** Problem requirements **
Restate, word for word, the lines from the opening line of the data through the line containing "c * 64 + d in", both included, and nothing else.

START Entries provided

(* ===== verification/Encoding.v ===== *)
(** * [encoding/base64], [encoding/hex] and [strings] as [pkg/auth] uses them

    The URL alphabet of base64 without padding, hexadecimal decoding, and
    [strings.TrimSpace] and [strings.Cut], as executable functions on byte
    strings.  As in Go, the base64 decoder skips CR and LF and ignores the
    unused low bits of the last character. *)
From S2P Require Import Prelude GoNet.

Open Scope Z_scope.

(** ** base64.RawURLEncoding *)

Definition b64char (v : Z) : byte :=
  if v <? 26 then byte_of (65 + v)
  else if v <? 52 then byte_of (97 + (v - 26))
  else if v <? 62 then byte_of (48 + (v - 52))
  else if v =? 62 then Byte.x2d else Byte.x5f.

Definition b64value (c : byte) : option Z :=
  let z := byteZ c in
  if (65 <=? z) && (z <=? 90) then Some (z - 65)
  else if (97 <=? z) && (z <=? 122) then Some (z - 97 + 26)
  else if (48 <=? z) && (z <=? 57) then Some (z - 48 + 52)
  else if z =? 45 then Some 62
  else if z =? 95 then Some 63
  else None.

(** [EncodeToString] *)
Fixpoint b64encode (s : list byte) : gostring :=
  match s with
  | x :: y :: z :: rest =>
      let v := byteZ x * 65536 + byteZ y * 256 + byteZ z in
      b64char (v / 262144) :: b64char (v / 4096 mod 64) :: b64char (v / 64 mod 64) :: b64char (v mod 64)
        :: b64encode rest
  | [x; y] =>
      let v := byteZ x * 65536 + byteZ y * 256 in
      [b64char (v / 262144); b64char (v / 4096 mod 64); b64char (v / 64 mod 64)]
  | [x] => let v := byteZ x * 65536 in [b64char (v / 262144); b64char (v / 4096 mod 64)]
  | [] => []
  end.

(** The bytes of a sequence of six-bit values; a single value at the end is
    an error. *)
Fixpoint b64bytes (vs : list Z) : option (list byte) :=
  match vs with
  | a :: b :: c :: d :: rest =>
      let v := a * 262144 + b * 4096 + c * 64 + d in
      l ← b64bytes rest; Some (byte_of (v / 65536) :: byte_of (v / 256) :: byte_of v :: l)
  | [a; b; c] => let v := a * 262144 + b * 4096 + c * 64 in Some [byte_of (v / 65536); byte_of (v / 256)]
  | [a; b] => let v := a * 262144 + b * 4096 in Some [byte_of (v / 65536)]
  | [_] => None
  | [] => Some []
  end.

Definition notNewline (c : byte) : bool := negb (bool_decide (c = Byte.x0a)) && negb (bool_decide (c = Byte.x0d)).

(** [DecodeString] *)
Definition b64decode (s : gostring) : option (list byte) :=
  vs ← mapM b64value (filter notNewline s); b64bytes vs.

(** ** hex.DecodeString *)

Fixpoint hexdecode (s : gostring) : option (list byte) :=
  match s with
  | [] => Some []
  | [_] => None
  | a :: b :: rest =>
      x ← hex_val a; y ← hex_val b; l ← hexdecode rest; Some (byte_of (x * 16 + y) :: l)
  end.

(** [hex.EncodeToString] *)
Definition hexencode (b : list byte) : gostring :=
  concat ((fun c => [hexdigit (byteZ c / 16); hexdigit (byteZ c mod 16)]) <$> b).

(** ** strings *)

(** The encodings of the characters that [unicode.IsSpace] accepts. *)
Definition spaces : list gostring :=
  [[Byte.x09]; [Byte.x0a]; [Byte.x0b]; [Byte.x0c]; [Byte.x0d]; [Byte.x20];
   [Byte.xc2; Byte.x85]; [Byte.xc2; Byte.xa0]; [Byte.xe1; Byte.x9a; Byte.x80];
   [Byte.xe2; Byte.x80; Byte.x80]; [Byte.xe2; Byte.x80; Byte.x81]; [Byte.xe2; Byte.x80; Byte.x82];
   [Byte.xe2; Byte.x80; Byte.x83]; [Byte.xe2; Byte.x80; Byte.x84]; [Byte.xe2; Byte.x80; Byte.x85];
   [Byte.xe2; Byte.x80; Byte.x86]; [Byte.xe2; Byte.x80; Byte.x87]; [Byte.xe2; Byte.x80; Byte.x88];
   [Byte.xe2; Byte.x80; Byte.x89]; [Byte.xe2; Byte.x80; Byte.x8a]; [Byte.xe2; Byte.x80; Byte.xa8];
   [Byte.xe2; Byte.x80; Byte.xa9]; [Byte.xe2; Byte.x80; Byte.xaf]; [Byte.xe2; Byte.x81; Byte.x9f];
   [Byte.xe3; Byte.x80; Byte.x80]].

(** Strip spaces from the front while there is one; [fuel] is the length. *)
Fixpoint trimLeft (sp : list gostring) (fuel : nat) (s : gostring) : gostring :=
  match fuel with
  | O => s
  | S f => match list_find (fun p => hasPrefix p s = true) sp with
           | Some (_, p) => trimLeft sp f (drop (length p) s)
           | None => s
           end
  end.

Definition TrimSpace (s : gostring) : gostring :=
  let s1 := trimLeft spaces (length s) s in
  reverse (trimLeft (reverse <$> spaces) (length s1) (reverse s1)).

(** [strings.Cut(s, string(c))] *)
Fixpoint Cut (c : byte) (s : gostring) : gostring * gostring * bool :=
  match s with
  | [] => ([], [], false)
  | b :: rest =>
      if bool_decide (b = c) then ([], rest, true)
      else let '(before, after, found) := Cut c rest in
           if found then (b :: before, after, true) else (s, [], false)
  end.

(** [bufio.ScanLines] drops one CR before the LF. *)
Definition dropCR (s : gostring) : gostring :=
  match last s with
  | Some Byte.x0d => take (length s - 1) s
  | _ => s
  end.

(** The lines of a text, without their LF; the last may lack it. *)
Fixpoint scanLines (s cur : gostring) : list gostring :=
  match s with
  | [] => if bool_decide (cur = []) then [] else [cur]
  | b :: rest =>
      if bool_decide (b = Byte.x0a) then cur :: scanLines rest []
      else scanLines rest (cur ++ [b])
  end.

(** ** base64 round trip *)

Lemma b64_char_table : forallb (fun i => bool_decide (b64value (b64char (Z.of_nat i)) = Some (Z.of_nat i)))
  (seq 0 64) = true.
Proof. vm_compute. reflexivity. Qed.

Lemma b64value_char v : 0 <= v < 64 -> b64value (b64char v) = Some v.
Proof.
  intros Hv. pose proof b64_char_table as H. rewrite forallb_forall in H.
  specialize (H (Z.to_nat v) ltac:(apply in_seq; lia)). rewrite Z2Nat.id in H by lia.
  by apply bool_decide_eq_true in H.
Qed.

Lemma b64value_notNewline c v : b64value c = Some v -> notNewline c = true.
Proof.
  unfold notNewline. intros H. rewrite !bool_decide_false; [done| |]; intros ->; vm_compute in H; done.
Qed.

(** The values of an encoding. *)
Fixpoint b64values (s : list byte) : list Z :=
  match s with
  | x :: y :: z :: rest =>
      let v := byteZ x * 65536 + byteZ y * 256 + byteZ z in
      v / 262144 :: v / 4096 mod 64 :: v / 64 mod 64 :: v mod 64 :: b64values rest
  | [x; y] => let v := byteZ x * 65536 + byteZ y * 256 in [v / 262144; v / 4096 mod 64; v / 64 mod 64]
  | [x] => let v := byteZ x * 65536 in [v / 262144; v / 4096 mod 64]
  | [] => []
  end.

(** Induction by groups of three. *)
Lemma list_ind3 {A} (P : list A -> Prop) :
  P [] -> (forall x, P [x]) -> (forall x y, P [x; y]) ->
  (forall x y z l, P l -> P (x :: y :: z :: l)) -> forall l, P l.
Proof.
  intros H0 H1 H2 H3. fix IH 1. intros [|x [|y [|z l]]]; [done|apply H1|apply H2|apply H3, IH].
Qed.

Lemma b64encode_values s :
  b64encode s = b64char <$> b64values s /\ Forall (fun v => 0 <= v < 64) (b64values s).
Proof.
  induction s as [|x|x y|x y z s [IH1 IH2]] using list_ind3; cbn [b64encode b64values fmap list_fmap].
  - done.
  - pose proof (byteZ_range x). split; [done|]. repeat constructor; lia.
  - pose proof (byteZ_range x). pose proof (byteZ_range y). split; [done|]. repeat constructor; lia.
  - pose proof (byteZ_range x). pose proof (byteZ_range y). pose proof (byteZ_range z).
    rewrite IH1. split; [done|]. repeat (constructor; [lia|]). done.
Qed.

Lemma byte_of_eq v b : v mod 256 = byteZ b -> byte_of v = b.
Proof. intros H. apply byteZ_inj. by rewrite byteZ_of. Qed.

Lemma b64bytes_values s : b64bytes (b64values s) = Some s.
Proof.
  induction s as [|x|x y|x y z s IH] using list_ind3; cbn [b64values b64bytes].
  - done.
  - pose proof (byteZ_range x). do 2 f_equal. apply byte_of_eq. lia.
  - pose proof (byteZ_range x). pose proof (byteZ_range y).
    do 2 f_equal; [|f_equal]; apply byte_of_eq; lia.
  - pose proof (byteZ_range x). pose proof (byteZ_range y). pose proof (byteZ_range z).
    rewrite IH. cbn [mbind option_bind].
    set (v := byteZ x * 65536 + byteZ y * 256 + byteZ z).
    replace (v / 262144 * 262144 + v / 4096 mod 64 * 4096 + v / 64 mod 64 * 64 + v mod 64) with v by lia.
    rewrite (byte_of_eq (v / 65536) x), (byte_of_eq (v / 256) y), (byte_of_eq v z) by lia. done.
Qed.

Lemma b64decode_encode s : b64decode (b64encode s) = Some s.
Proof.
  destruct (b64encode_values s) as [E Hv]. unfold b64decode. rewrite E.
  assert (mapM b64value (filter notNewline (b64char <$> b64values s)) = Some (b64values s)) as ->.
  { clear E. induction Hv as [|v vs Hv Hvs IH]; [done|]. rewrite fmap_cons.
    pose proof (b64value_char v Hv) as Hc. rewrite filter_cons_True by (by rewrite (b64value_notNewline _ _ Hc)).
    cbn [mapM]. rewrite Hc. cbn.
    rewrite IH. done. }
  apply b64bytes_values.
Qed.

(** What an encoding is made of: no tab, no newline. *)
Lemma b64encode_chars s c : c ∈ b64encode s -> is_Some (b64value c).
Proof.
  destruct (b64encode_values s) as [-> Hv]. intros (v & -> & Hin)%list_elem_of_fmap.
  rewrite Forall_forall in Hv. rewrite b64value_char by (by apply Hv). eauto.
Qed.

Lemma b64encode_inj s1 s2 : b64encode s1 = b64encode s2 -> s1 = s2.
Proof.
  intros E. pose proof (b64decode_encode s1) as H. rewrite E, b64decode_encode in H. congruence.
Qed.

Lemma b64encode_nonnil s : s <> [] -> b64encode s <> [].
Proof. by destruct s as [|x [|y [|z s]]]. Qed.

(** ** Lines and fields *)

Lemma Cut_fresh c before after : c ∉ before -> Cut c (before ++ c :: after) = (before, after, true).
Proof.
  induction before as [|b before IH]; intros H; cbn.
  - by rewrite bool_decide_true.
  - apply not_elem_of_cons in H as [Hb H]. rewrite bool_decide_false by done. by rewrite IH.
Qed.

Lemma scanLines_line line rest cur :
  Byte.x0a ∉ line -> scanLines (line ++ Byte.x0a :: rest) cur = (cur ++ line) :: scanLines rest [].
Proof.
  revert cur. induction line as [|b line IH]; intros cur H; cbn.
  - by rewrite bool_decide_true, app_nil_r.
  - apply not_elem_of_cons in H as [Hb H]. rewrite bool_decide_false by done.
    rewrite IH by done. by rewrite <- app_assoc.
Qed.

Lemma dropCR_id s c : last s = Some c -> c <> Byte.x0d -> dropCR s = s.
Proof. intros H Hc. unfold dropCR. rewrite H. by destruct c. Qed.

(** ** Hexadecimal *)

Lemma hex_val_digit d : 0 <= d < 16 -> hex_val (hexdigit d) = Some d.
Proof.
  intros Hd. assert (forallb (fun i => bool_decide (hex_val (hexdigit (Z.of_nat i)) = Some (Z.of_nat i))) (seq 0 16) = true)
    as Ht by (vm_compute; reflexivity).
  rewrite forallb_forall in Ht. specialize (Ht (Z.to_nat d)). rewrite Z2Nat.id in Ht by lia.
  apply bool_decide_eq_true in Ht; [done|]. apply in_seq. lia.
Qed.

Lemma hexdecode_encode b : hexdecode (hexencode b) = Some b.
Proof.
  induction b as [|c b IH]; [done|]. unfold hexencode. rewrite fmap_cons. cbn [concat app]. fold (hexencode b).
  pose proof (byteZ_range c). assert (0 <= byteZ c / 16 < 16) as Hq by (split; [apply Z.div_pos; lia|apply Z.div_lt_upper_bound; lia]).
  assert (0 <= byteZ c mod 16 < 16) as Hr by (apply Z.mod_pos_bound; lia).
  cbn [hexdecode]. rewrite (hex_val_digit _ Hq), (hex_val_digit _ Hr), IH. cbn. do 2 f_equal. apply byte_of_eq.
  rewrite Z.mul_comm, <- Z.div_mod by lia. apply Z.mod_small. lia.
Qed.

Lemma hexencode_inj a b : hexencode a = hexencode b -> a = b.
Proof. intros E. pose proof (hexdecode_encode a) as Ha. rewrite E, hexdecode_encode in Ha. congruence. Qed.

END Entries provided

** Final answer **
(* ===== verification/Encoding.v ===== *)
(** * [encoding/base64], [encoding/hex] and [strings] as [pkg/auth] uses them

    The URL alphabet of base64 without padding, hexadecimal decoding, and
    [strings.TrimSpace] and [strings.Cut], as executable functions on byte
    strings.  As in Go, the base64 decoder skips CR and LF and ignores the
    unused low bits of the last character. *)
From S2P Require Import Prelude GoNet.

Open Scope Z_scope.

(** ** base64.RawURLEncoding *)

Definition b64char (v : Z) : byte :=
  if v <? 26 then byte_of (65 + v)
  else if v <? 52 then byte_of (97 + (v - 26))
  else if v <? 62 then byte_of (48 + (v - 52))
  else if v =? 62 then Byte.x2d else Byte.x5f.

Definition b64value (c : byte) : option Z :=
  let z := byteZ c in
  if (65 <=? z) && (z <=? 90) then Some (z - 65)
  else if (97 <=? z) && (z <=? 122) then Some (z - 97 + 26)
  else if (48 <=? z) && (z <=? 57) then Some (z - 48 + 52)
  else if z =? 45 then Some 62
  else if z =? 95 then Some 63
  else None.

(** [EncodeToString] *)
Fixpoint b64encode (s : list byte) : gostring :=
  match s with
  | x :: y :: z :: rest =>
      let v := byteZ x * 65536 + byteZ y * 256 + byteZ z in
      b64char (v / 262144) :: b64char (v / 4096 mod 64) :: b64char (v / 64 mod 64) :: b64char (v mod 64)
        :: b64encode rest
  | [x; y] =>
      let v := byteZ x * 65536 + byteZ y * 256 in
      [b64char (v / 262144); b64char (v / 4096 mod 64); b64char (v / 64 mod 64)]
  | [x] => let v := byteZ x * 65536 in [b64char (v / 262144); b64char (v / 4096 mod 64)]
  | [] => []
  end.

(** The bytes of a sequence of six-bit values; a single value at the end is
    an error. *)
Fixpoint b64bytes (vs : list Z) : option (list byte) :=
  match vs with
  | a :: b :: c :: d :: rest =>
      let v := a * 262144 + b * 4096 + c * 64 + d in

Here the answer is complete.